Saved entries
-*-*-

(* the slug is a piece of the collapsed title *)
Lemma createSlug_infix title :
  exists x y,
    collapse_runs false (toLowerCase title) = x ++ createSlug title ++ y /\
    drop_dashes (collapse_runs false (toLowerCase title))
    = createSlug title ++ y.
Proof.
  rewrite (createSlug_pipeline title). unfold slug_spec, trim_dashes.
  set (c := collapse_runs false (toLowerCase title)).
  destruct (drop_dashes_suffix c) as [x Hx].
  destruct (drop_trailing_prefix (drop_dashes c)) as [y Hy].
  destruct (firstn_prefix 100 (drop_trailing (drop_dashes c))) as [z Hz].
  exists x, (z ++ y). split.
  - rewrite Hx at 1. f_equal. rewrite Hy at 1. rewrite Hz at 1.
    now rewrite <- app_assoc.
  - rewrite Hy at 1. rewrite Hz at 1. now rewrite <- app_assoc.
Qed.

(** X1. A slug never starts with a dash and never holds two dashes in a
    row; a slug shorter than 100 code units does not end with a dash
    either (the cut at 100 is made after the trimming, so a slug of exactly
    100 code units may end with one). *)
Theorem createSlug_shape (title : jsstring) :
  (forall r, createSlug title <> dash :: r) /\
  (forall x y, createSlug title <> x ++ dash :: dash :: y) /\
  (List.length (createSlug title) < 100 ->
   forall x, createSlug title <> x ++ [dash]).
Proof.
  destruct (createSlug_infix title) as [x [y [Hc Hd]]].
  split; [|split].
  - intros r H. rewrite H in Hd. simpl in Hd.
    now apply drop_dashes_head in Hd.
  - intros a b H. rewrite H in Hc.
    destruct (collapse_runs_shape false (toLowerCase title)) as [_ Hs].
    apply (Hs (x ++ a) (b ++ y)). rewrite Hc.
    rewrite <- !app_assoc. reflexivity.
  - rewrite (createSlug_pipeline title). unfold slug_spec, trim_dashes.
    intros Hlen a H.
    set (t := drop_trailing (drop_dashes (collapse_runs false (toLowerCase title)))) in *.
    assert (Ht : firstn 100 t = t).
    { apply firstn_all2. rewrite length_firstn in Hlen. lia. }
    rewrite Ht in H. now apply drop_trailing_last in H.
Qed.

-*-*-

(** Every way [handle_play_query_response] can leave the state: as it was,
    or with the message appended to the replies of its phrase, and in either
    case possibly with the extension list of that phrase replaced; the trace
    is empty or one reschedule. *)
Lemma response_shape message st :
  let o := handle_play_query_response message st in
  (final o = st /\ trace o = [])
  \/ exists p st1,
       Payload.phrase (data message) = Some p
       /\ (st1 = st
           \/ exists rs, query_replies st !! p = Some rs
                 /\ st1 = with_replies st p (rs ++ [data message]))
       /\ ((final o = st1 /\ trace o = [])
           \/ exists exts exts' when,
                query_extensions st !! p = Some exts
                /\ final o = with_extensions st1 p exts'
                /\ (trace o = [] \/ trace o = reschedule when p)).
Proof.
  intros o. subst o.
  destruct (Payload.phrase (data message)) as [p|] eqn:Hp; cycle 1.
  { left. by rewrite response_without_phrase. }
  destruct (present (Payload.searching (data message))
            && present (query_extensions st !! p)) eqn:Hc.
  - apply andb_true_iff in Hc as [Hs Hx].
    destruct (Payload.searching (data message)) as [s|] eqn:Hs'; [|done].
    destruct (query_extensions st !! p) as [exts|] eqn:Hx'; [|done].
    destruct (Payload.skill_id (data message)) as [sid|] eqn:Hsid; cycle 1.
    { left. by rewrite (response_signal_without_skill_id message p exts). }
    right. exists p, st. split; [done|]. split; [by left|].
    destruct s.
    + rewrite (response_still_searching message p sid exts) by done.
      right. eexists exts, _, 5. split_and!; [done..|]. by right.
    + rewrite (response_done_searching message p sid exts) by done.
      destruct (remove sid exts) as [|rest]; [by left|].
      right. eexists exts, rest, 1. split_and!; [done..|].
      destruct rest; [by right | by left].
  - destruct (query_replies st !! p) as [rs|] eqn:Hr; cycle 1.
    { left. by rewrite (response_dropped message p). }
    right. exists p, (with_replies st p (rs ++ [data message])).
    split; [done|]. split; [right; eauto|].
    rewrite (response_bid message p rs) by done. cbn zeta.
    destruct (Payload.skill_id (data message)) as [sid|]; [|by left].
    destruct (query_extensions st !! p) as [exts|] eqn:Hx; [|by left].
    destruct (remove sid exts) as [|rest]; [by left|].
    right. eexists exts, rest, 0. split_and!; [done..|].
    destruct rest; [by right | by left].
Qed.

-*-*-

## DESCRIPTION OF THE TASK
For this exercise, please output exactly the lines above starting at the line with "destruct (collapse_runs_shape false" and ending at the line with "intros Hlen a H.", ends included.

## OUTPUT BELOW
    destruct (collapse_runs_shape false (toLowerCase title)) as [_ Hs].
    apply (Hs (x ++ a) (b ++ y)). rewrite Hc.
    rewrite <- !app_assoc. reflexivity.
  - rewrite (createSlug_pipeline title). unfold slug_spec, trim_dashes.
    intros Hlen a H.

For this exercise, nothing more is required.